Records drawn from a dataset
== Segment start ==

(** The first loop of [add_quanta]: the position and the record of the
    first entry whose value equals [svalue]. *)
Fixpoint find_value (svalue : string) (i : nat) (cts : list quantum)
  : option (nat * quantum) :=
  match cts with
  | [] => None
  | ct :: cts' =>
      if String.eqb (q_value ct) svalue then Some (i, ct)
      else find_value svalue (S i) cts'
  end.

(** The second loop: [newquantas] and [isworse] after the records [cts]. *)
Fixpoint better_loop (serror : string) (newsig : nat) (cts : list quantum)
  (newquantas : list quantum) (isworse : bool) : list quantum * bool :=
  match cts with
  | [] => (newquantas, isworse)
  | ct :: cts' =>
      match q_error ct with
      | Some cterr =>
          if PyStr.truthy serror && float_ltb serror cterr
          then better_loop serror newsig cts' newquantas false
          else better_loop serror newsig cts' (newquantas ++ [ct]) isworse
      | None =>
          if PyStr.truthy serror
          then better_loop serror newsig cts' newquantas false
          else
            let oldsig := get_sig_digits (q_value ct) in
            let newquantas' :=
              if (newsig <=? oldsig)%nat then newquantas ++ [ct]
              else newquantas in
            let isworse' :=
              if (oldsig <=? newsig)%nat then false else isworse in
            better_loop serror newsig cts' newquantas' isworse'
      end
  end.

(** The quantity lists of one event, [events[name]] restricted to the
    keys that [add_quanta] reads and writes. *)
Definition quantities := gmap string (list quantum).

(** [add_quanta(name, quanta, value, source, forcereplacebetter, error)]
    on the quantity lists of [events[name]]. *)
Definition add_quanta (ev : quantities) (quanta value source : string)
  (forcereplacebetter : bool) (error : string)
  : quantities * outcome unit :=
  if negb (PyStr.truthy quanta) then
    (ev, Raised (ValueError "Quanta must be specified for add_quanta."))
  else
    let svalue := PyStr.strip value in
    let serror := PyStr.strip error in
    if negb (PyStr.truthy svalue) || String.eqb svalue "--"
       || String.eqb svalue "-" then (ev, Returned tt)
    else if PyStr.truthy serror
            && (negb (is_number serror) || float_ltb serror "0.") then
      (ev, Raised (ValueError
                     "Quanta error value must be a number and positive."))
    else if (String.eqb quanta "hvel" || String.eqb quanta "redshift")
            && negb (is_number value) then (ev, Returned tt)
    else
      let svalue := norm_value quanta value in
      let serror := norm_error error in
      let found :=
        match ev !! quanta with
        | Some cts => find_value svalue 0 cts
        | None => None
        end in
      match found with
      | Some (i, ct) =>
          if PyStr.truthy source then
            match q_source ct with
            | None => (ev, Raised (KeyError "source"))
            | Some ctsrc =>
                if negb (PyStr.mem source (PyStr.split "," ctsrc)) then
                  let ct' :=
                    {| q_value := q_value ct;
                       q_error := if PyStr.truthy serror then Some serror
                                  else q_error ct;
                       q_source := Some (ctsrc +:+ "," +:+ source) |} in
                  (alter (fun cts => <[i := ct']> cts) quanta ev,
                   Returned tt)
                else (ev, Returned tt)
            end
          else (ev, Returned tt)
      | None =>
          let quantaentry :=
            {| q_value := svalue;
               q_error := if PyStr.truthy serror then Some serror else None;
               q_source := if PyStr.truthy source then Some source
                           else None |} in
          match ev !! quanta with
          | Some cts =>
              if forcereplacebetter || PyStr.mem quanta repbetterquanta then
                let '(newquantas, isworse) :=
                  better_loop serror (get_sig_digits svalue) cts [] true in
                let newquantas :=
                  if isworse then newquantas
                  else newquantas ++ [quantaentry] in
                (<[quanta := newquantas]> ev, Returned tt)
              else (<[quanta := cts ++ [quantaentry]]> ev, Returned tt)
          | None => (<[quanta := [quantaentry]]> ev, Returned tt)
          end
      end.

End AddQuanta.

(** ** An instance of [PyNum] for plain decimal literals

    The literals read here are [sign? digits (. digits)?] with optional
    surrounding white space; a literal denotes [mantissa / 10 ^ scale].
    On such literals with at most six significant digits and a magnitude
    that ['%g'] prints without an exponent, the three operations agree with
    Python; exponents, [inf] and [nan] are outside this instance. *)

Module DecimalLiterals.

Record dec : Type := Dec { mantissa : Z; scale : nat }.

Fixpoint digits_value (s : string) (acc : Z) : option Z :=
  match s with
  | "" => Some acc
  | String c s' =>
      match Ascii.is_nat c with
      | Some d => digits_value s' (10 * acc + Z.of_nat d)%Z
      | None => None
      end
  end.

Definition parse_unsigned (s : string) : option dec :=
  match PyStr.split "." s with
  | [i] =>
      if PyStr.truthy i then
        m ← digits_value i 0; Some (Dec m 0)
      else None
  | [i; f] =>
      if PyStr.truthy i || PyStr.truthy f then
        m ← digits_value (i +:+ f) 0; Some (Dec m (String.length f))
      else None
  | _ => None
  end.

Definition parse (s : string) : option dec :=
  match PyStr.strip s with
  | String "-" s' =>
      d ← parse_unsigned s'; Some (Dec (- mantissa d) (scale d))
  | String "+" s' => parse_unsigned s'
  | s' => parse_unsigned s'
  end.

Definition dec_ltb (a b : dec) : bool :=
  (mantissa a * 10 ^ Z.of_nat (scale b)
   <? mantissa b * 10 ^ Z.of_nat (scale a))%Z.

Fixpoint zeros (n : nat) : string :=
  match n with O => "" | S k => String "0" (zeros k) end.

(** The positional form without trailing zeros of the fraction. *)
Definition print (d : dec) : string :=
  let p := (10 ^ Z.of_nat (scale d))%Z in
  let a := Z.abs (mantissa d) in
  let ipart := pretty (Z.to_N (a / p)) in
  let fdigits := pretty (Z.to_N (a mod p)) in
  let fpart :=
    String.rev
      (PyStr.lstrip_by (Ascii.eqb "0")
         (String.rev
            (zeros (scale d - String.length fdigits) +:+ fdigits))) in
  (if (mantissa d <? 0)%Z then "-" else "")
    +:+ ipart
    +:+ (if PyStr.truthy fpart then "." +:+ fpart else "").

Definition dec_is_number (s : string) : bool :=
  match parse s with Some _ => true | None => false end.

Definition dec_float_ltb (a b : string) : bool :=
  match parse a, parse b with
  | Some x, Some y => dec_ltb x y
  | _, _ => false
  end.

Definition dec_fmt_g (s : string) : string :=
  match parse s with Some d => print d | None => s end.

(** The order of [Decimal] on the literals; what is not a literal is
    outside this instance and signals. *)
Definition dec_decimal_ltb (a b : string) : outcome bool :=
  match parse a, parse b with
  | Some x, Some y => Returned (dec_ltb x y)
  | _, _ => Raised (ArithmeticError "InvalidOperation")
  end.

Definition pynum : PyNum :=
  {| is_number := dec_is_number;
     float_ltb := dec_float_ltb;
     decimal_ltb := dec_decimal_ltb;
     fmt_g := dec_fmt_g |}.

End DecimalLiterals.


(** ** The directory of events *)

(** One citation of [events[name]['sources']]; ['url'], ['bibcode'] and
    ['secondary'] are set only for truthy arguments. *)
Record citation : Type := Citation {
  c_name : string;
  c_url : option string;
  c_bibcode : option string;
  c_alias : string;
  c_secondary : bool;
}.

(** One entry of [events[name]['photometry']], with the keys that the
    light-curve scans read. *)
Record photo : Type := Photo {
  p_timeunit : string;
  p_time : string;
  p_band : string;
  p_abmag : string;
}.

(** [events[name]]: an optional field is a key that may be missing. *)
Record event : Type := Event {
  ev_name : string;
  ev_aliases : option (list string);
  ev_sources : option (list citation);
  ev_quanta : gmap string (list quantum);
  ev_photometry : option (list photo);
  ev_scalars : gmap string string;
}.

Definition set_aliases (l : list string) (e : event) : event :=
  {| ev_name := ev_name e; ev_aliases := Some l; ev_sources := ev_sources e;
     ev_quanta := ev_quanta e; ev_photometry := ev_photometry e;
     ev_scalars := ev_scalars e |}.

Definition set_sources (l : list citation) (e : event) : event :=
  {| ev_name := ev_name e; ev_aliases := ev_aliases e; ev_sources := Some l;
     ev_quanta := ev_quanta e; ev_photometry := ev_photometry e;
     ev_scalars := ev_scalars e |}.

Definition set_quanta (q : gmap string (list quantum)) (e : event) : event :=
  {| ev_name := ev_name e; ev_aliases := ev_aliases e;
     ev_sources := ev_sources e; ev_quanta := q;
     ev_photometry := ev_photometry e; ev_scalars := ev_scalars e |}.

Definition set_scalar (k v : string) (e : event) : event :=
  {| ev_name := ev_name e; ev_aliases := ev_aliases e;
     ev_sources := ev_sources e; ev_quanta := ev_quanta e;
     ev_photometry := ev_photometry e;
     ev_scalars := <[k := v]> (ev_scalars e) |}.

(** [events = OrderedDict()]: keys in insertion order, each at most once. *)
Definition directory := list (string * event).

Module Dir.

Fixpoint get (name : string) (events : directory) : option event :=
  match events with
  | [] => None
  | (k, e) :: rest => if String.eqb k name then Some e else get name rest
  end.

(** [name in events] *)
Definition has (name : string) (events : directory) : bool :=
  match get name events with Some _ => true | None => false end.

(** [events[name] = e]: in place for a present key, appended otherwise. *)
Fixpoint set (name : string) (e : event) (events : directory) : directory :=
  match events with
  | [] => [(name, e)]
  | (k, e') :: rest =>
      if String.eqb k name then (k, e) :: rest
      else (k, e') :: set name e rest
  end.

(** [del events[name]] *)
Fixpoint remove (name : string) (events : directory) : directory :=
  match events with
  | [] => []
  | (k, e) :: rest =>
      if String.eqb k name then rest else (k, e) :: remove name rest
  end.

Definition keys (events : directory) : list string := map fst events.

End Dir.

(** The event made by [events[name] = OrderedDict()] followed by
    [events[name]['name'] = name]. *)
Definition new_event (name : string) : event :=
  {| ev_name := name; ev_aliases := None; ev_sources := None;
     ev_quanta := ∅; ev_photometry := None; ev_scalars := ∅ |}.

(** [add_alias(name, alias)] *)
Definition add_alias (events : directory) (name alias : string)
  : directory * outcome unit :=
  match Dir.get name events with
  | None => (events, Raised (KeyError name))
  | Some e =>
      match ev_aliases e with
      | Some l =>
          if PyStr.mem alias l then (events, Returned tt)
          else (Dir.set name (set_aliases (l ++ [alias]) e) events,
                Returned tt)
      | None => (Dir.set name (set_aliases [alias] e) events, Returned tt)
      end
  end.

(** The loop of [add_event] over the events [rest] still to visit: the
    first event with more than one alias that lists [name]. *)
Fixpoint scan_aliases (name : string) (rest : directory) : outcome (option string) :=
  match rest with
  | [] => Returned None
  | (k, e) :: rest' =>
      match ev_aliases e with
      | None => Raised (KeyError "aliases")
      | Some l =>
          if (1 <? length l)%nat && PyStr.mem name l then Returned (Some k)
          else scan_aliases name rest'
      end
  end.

== Segment end ==
== Segment start ==

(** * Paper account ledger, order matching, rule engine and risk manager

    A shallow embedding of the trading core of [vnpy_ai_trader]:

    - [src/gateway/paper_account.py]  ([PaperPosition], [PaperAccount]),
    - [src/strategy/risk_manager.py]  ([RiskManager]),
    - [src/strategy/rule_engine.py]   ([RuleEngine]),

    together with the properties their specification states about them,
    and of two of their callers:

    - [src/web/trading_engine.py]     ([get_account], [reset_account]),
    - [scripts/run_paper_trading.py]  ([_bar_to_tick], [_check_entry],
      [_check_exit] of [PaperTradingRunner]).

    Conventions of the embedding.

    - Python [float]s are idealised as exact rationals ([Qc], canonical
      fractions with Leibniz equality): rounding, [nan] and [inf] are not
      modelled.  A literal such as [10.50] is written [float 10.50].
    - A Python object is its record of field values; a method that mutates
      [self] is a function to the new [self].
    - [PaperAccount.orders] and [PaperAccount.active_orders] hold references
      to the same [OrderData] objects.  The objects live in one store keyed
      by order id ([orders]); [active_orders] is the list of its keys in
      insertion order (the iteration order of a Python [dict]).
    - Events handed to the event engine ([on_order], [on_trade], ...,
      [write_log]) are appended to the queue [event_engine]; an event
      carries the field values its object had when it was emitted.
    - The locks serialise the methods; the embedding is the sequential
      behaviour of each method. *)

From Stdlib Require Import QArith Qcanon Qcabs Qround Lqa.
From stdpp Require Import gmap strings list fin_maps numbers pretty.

== Segment end ==
== Segment start ==

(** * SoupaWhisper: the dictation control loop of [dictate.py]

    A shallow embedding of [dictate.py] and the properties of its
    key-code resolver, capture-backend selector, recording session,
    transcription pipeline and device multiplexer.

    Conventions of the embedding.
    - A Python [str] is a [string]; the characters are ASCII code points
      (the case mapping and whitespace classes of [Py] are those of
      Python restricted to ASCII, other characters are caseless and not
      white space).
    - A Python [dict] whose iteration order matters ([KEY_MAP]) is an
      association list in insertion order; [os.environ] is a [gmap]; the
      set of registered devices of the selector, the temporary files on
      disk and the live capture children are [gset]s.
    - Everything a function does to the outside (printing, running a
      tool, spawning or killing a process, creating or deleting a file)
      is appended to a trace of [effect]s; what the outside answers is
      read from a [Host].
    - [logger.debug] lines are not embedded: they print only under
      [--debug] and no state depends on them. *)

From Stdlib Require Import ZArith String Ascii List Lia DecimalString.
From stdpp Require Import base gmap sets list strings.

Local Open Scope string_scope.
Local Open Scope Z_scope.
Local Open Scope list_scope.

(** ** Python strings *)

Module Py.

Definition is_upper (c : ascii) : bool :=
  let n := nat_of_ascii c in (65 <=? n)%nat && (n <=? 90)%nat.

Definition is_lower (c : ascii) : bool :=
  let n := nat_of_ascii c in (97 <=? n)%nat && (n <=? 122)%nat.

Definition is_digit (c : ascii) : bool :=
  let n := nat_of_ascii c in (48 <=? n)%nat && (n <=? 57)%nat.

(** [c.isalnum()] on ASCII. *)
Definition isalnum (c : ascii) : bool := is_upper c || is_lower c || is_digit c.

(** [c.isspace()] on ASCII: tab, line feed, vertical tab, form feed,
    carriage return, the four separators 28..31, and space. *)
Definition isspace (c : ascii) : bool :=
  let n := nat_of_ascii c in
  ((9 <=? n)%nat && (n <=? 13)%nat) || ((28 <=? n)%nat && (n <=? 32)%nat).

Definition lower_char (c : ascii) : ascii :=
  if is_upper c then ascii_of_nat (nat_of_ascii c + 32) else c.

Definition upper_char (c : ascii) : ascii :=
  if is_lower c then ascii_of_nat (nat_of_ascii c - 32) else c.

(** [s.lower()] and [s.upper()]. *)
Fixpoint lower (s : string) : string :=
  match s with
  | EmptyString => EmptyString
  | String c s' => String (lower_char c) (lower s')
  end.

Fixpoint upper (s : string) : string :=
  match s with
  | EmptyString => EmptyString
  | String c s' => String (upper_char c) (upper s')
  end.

== Segment end ==

[ABOUT THIS TASK]: Which lines run from the one holding "ev_scalars : gmap string string;" through the one holding "ev_sources := Some l;" in the records above? Repeat them exactly, both included, and nothing more.

[EXERCISE ANSWER]:
  ev_scalars : gmap string string;
}.

Definition set_aliases (l : list string) (e : event) : event :=
  {| ev_name := ev_name e; ev_aliases := Some l; ev_sources := ev_sources e;
     ev_quanta := ev_quanta e; ev_photometry := ev_photometry e;
     ev_scalars := ev_scalars e |}.

Definition set_sources (l : list citation) (e : event) : event :=
  {| ev_name := ev_name e; ev_aliases := ev_aliases e; ev_sources := Some l;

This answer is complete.